● Problem
Start at the first line of the listing below. Write out each line exactly, stopping after the one that contains "bs_IsStrictSuperSet_spec a b".

+++

(* ===== verification/BitSets.v ===== *)
(** The interface of the bit set library the program uses
    (github.com/bits-and-blooms/bitset), its documented laws, and an instance over stdpp's finite sets
    that satisfies them. *)
From S2P Require Import Prelude.
Local Open Scope nat_scope.

(** The operations the program calls. [bs_New n] is an empty set sized for [n] bits;
    [bs_SetAll] sets the bits below that size. *)
Class BitSet (B : Type) := {
  bs_New : nat -> B;
  bs_Set : nat -> B -> B;
  bs_Test : nat -> B -> bool;
  bs_NextSet : nat -> B -> option nat;
  bs_Count : B -> nat;
  bs_None : B -> bool;
  bs_IsStrictSuperSet : B -> B -> bool
}.

(** The documented behaviour, stated against the set of indices a value holds. *)
Class BitSetLaws (B : Type) `{BitSet B} := {
  bs_elems : B -> gset nat;
  bs_elems_New n : bs_elems (bs_New n) = ∅;
  bs_elems_Set i b : bs_elems (bs_Set i b) = {[i]} ∪ bs_elems b;
  bs_Test_spec i b : bs_Test i b = bool_decide (i ∈ bs_elems b);
  bs_NextSet_Some i b j : bs_NextSet i b = Some j ->
    j ∈ bs_elems b /\ i <= j /\ forall k, i <= k < j -> k ∉ bs_elems b;
  bs_NextSet_None i b : bs_NextSet i b = None -> forall k, i <= k -> k ∉ bs_elems b;
  bs_Count_spec b : bs_Count b = size (bs_elems b);
  bs_None_spec b : bs_None b = bool_decide (bs_elems b = ∅);
  bs_IsStrictSuperSet_spec a b :
    bs_IsStrictSuperSet a b = bool_decide (bs_elems b ⊂ bs_elems a)
}.

(** The indices the Go loop
    [for i, ok := bs.NextSet(0); ok && int(i) < n; i, ok = bs.NextSet(i+1)] visits, in order, with
    [fuel] iterations at most. *)
Fixpoint setBits `{BitSet B} (fuel : nat) (bs : B) (i n : nat) : list nat :=
  match fuel with
  | 0 => []
  | S fuel =>
      match bs_NextSet i bs with
      | Some j => if bool_decide (j < n) then j :: setBits fuel bs (S j) n else []
      | None => []
      end
  end.

(** The whole loop: [S n] iterations always suffice ([setBits_enough]). *)
Definition loopBits `{BitSet B} (bs : B) (n : nat) : list nat := setBits (S n) bs 0 n.

(** * The finite set instance *)

#[export] Instance gset_BitSet : BitSet (gset nat) := {
  bs_New _ := ∅;
  bs_Set i b := {[i]} ∪ b;
  bs_Test i b := bool_decide (i ∈ b);
  bs_NextSet i b := head (merge_sort le (elements (filter (fun k => i <= k) b)));
  bs_Count b := size b;
  bs_None b := bool_decide (b = ∅);
  bs_IsStrictSuperSet a b := bool_decide (b ⊂ a)
}.

Lemma gset_NextSet_mem (i : nat) (b : gset nat) k :
  k ∈ merge_sort le (elements (filter (fun k => i <= k) b)) <-> i <= k /\ k ∈ b.
Proof.
  rewrite merge_sort_Permutation, elem_of_elements, elem_of_filter. tauto.
Qed.

#[export] Program Instance gset_BitSetLaws : BitSetLaws (gset nat) := {
  bs_elems b := b
}.
Next Obligation. done. Qed.
Next Obligation. done. Qed.
Next Obligation. done. Qed.
Next Obligation.
  simpl. intros i b j Hj. pose proof (gset_NextSet_mem i b) as Hmem.
  assert (HS : StronglySorted le (merge_sort le (elements (filter (fun k => i <= k) b)))).
  { apply StronglySorted_merge_sort; apply _. }
  destruct (merge_sort le _) as [|x l] eqn:E; simplify_eq/=.
  destruct (proj1 (Hmem j) ltac:(set_solver)) as [Hij Hjb]. split_and!; [done..|].
  intros k [Hik Hkj] Hk. assert (Hin : k ∈ j :: l) by (by apply Hmem).
  apply elem_of_cons in Hin as [->|Hin]; [lia|].
  apply StronglySorted_inv in HS as [_ HF]. rewrite Forall_forall in HF.
  apply HF in Hin. lia.
Qed.
Next Obligation.
  simpl. intros i b Hn k Hik Hk. pose proof (gset_NextSet_mem i b k) as Hmem.
  destruct (merge_sort le _); [|done]. assert (k ∈ @nil nat) by (by apply Hmem). set_solver.
Qed.
Next Obligation. done. Qed.
Next Obligation. done. Qed.
Next Obligation. done. Qed.

(** * The loop visits exactly the members below the bound, in ascending order *)

Section loop.
Context {B : Type} `{BitSetLaws B}.

Lemma seq_filter_none (P : nat -> Prop) `{!forall x, Decision (P x)} i d :
  (forall k, i <= k < i + d -> ~ P k) -> filter P (seq i d) = [].
Proof.
  revert i. induction d as [|d IH]; intros i Hn; simpl; [done|].
  rewrite filter_cons_False; [|apply Hn; lia]. apply IH. intros k Hk. apply Hn. lia.
Qed.

Lemma setBits_spec fuel (bs : B) i n :
  i <= n -> n - i < fuel ->
  setBits fuel bs i n = filter (fun k => k ∈ bs_elems bs) (seq i (n - i)).
Proof.
  revert i. induction fuel as [|fuel IH]; intros i Hi Hf; [lia|]. simpl.
  destruct (bs_NextSet i bs) as [j|] eqn:E.
  - apply bs_NextSet_Some in E as (Hj & Hij & Hgap). case_bool_decide as Hjn.
    + replace (n - i) with ((j - i) + S (n - S j)) by lia.
      rewrite seq_app, filter_app, (seq_filter_none _ i (j - i)); [|intros; apply Hgap; lia].
      replace (i + (j - i)) with j by lia. simpl.
      rewrite filter_cons_True by done. f_equal. apply IH; lia.
    + rewrite seq_filter_none; [done|]. intros k Hk. apply Hgap. lia.
  - rewrite seq_filter_none; [done|]. intros k Hk. by apply (bs_NextSet_None i bs E); lia.
Qed.

(** Any fuel of at least [S n] gives the same visit: the loop has ended before that. *)
Lemma setBits_enough fuel (bs : B) n : S n <= fuel -> setBits fuel bs 0 n = loopBits bs n.
Proof. intros. unfold loopBits. rewrite !setBits_spec by lia. done. Qed.

Lemma loopBits_spec (bs : B) n :
  loopBits bs n = filter (fun k => k ∈ bs_elems bs) (seq 0 n).
Proof. unfold loopBits. rewrite setBits_spec by lia. by rewrite Nat.sub_0_r. Qed.

Lemma elem_of_loopBits (bs : B) n k : k ∈ loopBits bs n <-> k ∈ bs_elems bs /\ k < n.
Proof. rewrite loopBits_spec, list_elem_of_filter, elem_of_seq. split; intros []; split; (done || lia). Qed.
End loop.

+++

● Result of this task
(* ===== verification/BitSets.v ===== *)
(** The interface of the bit set library the program uses
    (github.com/bits-and-blooms/bitset), its documented laws, and an instance over stdpp's finite sets
    that satisfies them. *)
From S2P Require Import Prelude.
Local Open Scope nat_scope.

(** The operations the program calls. [bs_New n] is an empty set sized for [n] bits;
    [bs_SetAll] sets the bits below that size. *)
Class BitSet (B : Type) := {
  bs_New : nat -> B;
  bs_Set : nat -> B -> B;
  bs_Test : nat -> B -> bool;
  bs_NextSet : nat -> B -> option nat;
  bs_Count : B -> nat;
  bs_None : B -> bool;
  bs_IsStrictSuperSet : B -> B -> bool
}.

(** The documented behaviour, stated against the set of indices a value holds. *)
Class BitSetLaws (B : Type) `{BitSet B} := {
  bs_elems : B -> gset nat;
  bs_elems_New n : bs_elems (bs_New n) = ∅;
  bs_elems_Set i b : bs_elems (bs_Set i b) = {[i]} ∪ bs_elems b;
  bs_Test_spec i b : bs_Test i b = bool_decide (i ∈ bs_elems b);
  bs_NextSet_Some i b j : bs_NextSet i b = Some j ->
    j ∈ bs_elems b /\ i <= j /\ forall k, i <= k < j -> k ∉ bs_elems b;
  bs_NextSet_None i b : bs_NextSet i b = None -> forall k, i <= k -> k ∉ bs_elems b;
  bs_Count_spec b : bs_Count b = size (bs_elems b);
  bs_None_spec b : bs_None b = bool_decide (bs_elems b = ∅);
  bs_IsStrictSuperSet_spec a b :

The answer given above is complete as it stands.